21 de enero de 2011

Climas, III

Yo voy paseando por la calle, ésta es una ciudad pequeña y ya nos vamos conociendo casi todos, pegado al muro que da al jardín de los ***. No va nadie por la calle, hace frío, hace tanto frío que me he animado a salir para no helarme. Miro el muro, si saltara un poco podría ver lo que hay dentro. Nada, supongo, en estas horas tan terribles de sol desaparecido y bajísimas temperaturas.

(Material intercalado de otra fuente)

(** Three appointments, two of them on 15 January 2030, the later one
    first. *)
Definition agenda : list Appointment.t :=
  [ at_ 1 "2030-01-15T10:00:00";
    at_ 2 "2030-01-16T09:00:00";
    at_ 3 "2030-01-15T09:00:00" ].

(** Noon of 15 January 2030, local time. *)
Definition that_day : Z := 1894705200000.

(** A speech event: one result already delivered, then a final part and a
    part still in progress. *)
Definition speech : VoiceInput.ResultEvent :=
  {| VoiceInput.resultIndex := 1;
     VoiceInput.results :=
       [ VoiceInput.mkResult (str "voglio ") true;
         VoiceInput.mkResult (str "prenotare ") true;
         VoiceInput.mkResult (str "un tag") false ] |}.

Definition listening : VoiceInput.World :=
  {| VoiceInput.isListening := true;
     VoiceInput.heard := str "voglio ";
     VoiceInput.interimTranscript := str "pren";
     VoiceInput.recognition := true;
     VoiceInput.log := [] |}.

(** A synthesis service that answers, in a browser that numbers its
    object URLs and lets the audio play. *)
Definition speaking : TTSPlayer.Player :=
  {| TTSPlayer.synthesize := fun _ _ _ => Resolved (str "RIFF");
     TTSPlayer.createObjectURL :=
       fun log => str "blob:" ++ IsoDate.pad 3 (Z.of_nat (List.length log));
     TTSPlayer.play := fun _ _ => None |}.

(** A synthesis service that is down. *)
Definition mute : TTSPlayer.Player :=
  {| TTSPlayer.synthesize :=
       fun _ _ _ => Rejected {| Api.status := None; Api.detail := None |};
     TTSPlayer.createObjectURL := fun _ => str "blob:000";
     TTSPlayer.play := fun _ _ => None |}.

(** The player while an earlier text is being played. *)
Definition playing : TTSPlayer.World :=
  {| TTSPlayer.isPlaying := true;
     TTSPlayer.isLoading := false;
     TTSPlayer.error := None;
     TTSPlayer.audio := Some (str "blob:old");
     TTSPlayer.log := [] |}.

(** A token endpoint that knows one password. *)
Definition endpoint (_ : list Api.Config) (_ : Api.Config)
    (username password : JSString) : Response AuthService.Tokens :=
  if jseqb password (str "forbici")
  then Resolved
         {| AuthService.access_token := str "tok_" ++ username;
            AuthService.token_type := str "bearer" |}
  else Rejected
         {| Api.status := Some 401%Z;
            Api.detail :=
              Some (VString (str "Incorrect username or password")) |}.

(** [JSON.stringify({ username })] for a name that needs no escaping. *)
Definition stringify (username : JSString) : JSString :=
  [123; 34]%N ++ str "username" ++ [34; 58; 34]%N ++ username ++ [34; 125]%N.

(** A visitor who is not logged in, and one who is. *)
Definition anonymous : AuthService.World :=
  {| AuthService.token := None;
     AuthService.user := None;
     AuthService.browser :=
       {| Api.localStorage := [("theme"%string, str "dark")];
          Api.href := str "/" |};
     AuthService.sent := [] |}.

Definition logged_in : AuthService.World :=
  {| AuthService.token := Some (str "tok_old");
     AuthService.user := Some (str "mario");
     AuthService.browser :=
       {| Api.localStorage :=
            [ ("authToken"%string, str "tok_old");
              ("theme"%string, str "dark") ];
          Api.href := str "/" |};
     AuthService.sent := [] |}.

End Fixtures.


(* ===================================================================== *)
(** * Properties of the patterns                                          *)
(* ===================================================================== *)

(** The matcher decides the language of the pattern. *)

Lemma lang_void_inv s : ~ lang Void s.
Proof. intro H. inversion H. Qed.

Lemma lang_eps_inv s : lang Eps s -> s = [].
Proof. intro H. inversion H. reflexivity. Qed.

Lemma lang_class_inv p s : lang (Class p) s -> exists c, s = [c] /\ p c = true.
Proof. intro H. inversion H; subst. exists c. split; [reflexivity | assumption]. Qed.

Lemma lang_cat_inv r1 r2 s :
  lang (Cat r1 r2) s -> exists u v, s = u ++ v /\ lang r1 u /\ lang r2 v.
Proof. intro H. inversion H; subst. exists u, v. repeat split; assumption. Qed.

Lemma lang_alt_inv r1 r2 s : lang (Alt r1 r2) s -> lang r1 s \/ lang r2 s.
Proof. intro H. inversion H; subst; [left | right]; assumption. Qed.

Lemma lang_star_inv r s :
  lang (Star r) s ->
  s = [] \/ exists c u v, s = c :: u ++ v /\ lang r (c :: u) /\ lang (Star r) v.
Proof.
  intro H. inversion H; subst.
  - left. reflexivity.
  - right. exists c, u, v. repeat split; assumption.
Qed.

Lemma nullable_lang r : nullable r = true <-> lang r [].
Proof.
  induction r as [| |p|r1 IH1 r2 IH2|r1 IH1 r2 IH2|r IH]; simpl.
  - split; [discriminate | intro H; destruct (lang_void_inv H)].
  - split; [intros _; constructor | reflexivity].
  - split; [discriminate|].
    intro H. apply lang_class_inv in H. destruct H as (c & E & _). discriminate E.
  - rewrite andb_true_iff, IH1, IH2. split.
    + intros [H1 H2]. exact (lang_cat H1 H2).
    + intro H. apply lang_cat_inv in H. destruct H as (u & v & E & H1 & H2).
      symmetry in E. apply app_eq_nil in E. destruct E as [-> ->].
      split; assumption.
  - rewrite orb_true_iff, IH1, IH2. split.
    + intros [H|H]; [apply lang_alt_l | apply lang_alt_r]; exact H.
    + apply lang_alt_inv.
  - split; [intros _; constructor | reflexivity].
Qed.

Podría, igual que podría aproximar mi cara a las ventanas detrás de las cuales se adivina una calidez hogareña, y cientos de estufas encendidas. Lo haría si quisiera ganarme una inmediata fama de perdido (en el sentido de la razón). Pero no quiero, y no salto para ver por encima del muro los objetos solos en el jardín helado y oscuro. Atiendo, en lugar de eso, al silencio, solo puntuado en las calles por los escasos coches. El silencio no me habla. Un rumor me llega, no lo esperaba, desde el jardín. Una voz no sé si de hombre o de mujer, de niño o de anciano. Ni siquiera sé si la voz viene de este mundo (inútil pellizcarme). Yo pienso en este sonido articulado e ininteligible, y lo entiendo tan poco y lo identifico con el tiempo, pero no el atmosférico, sino el de los relojes.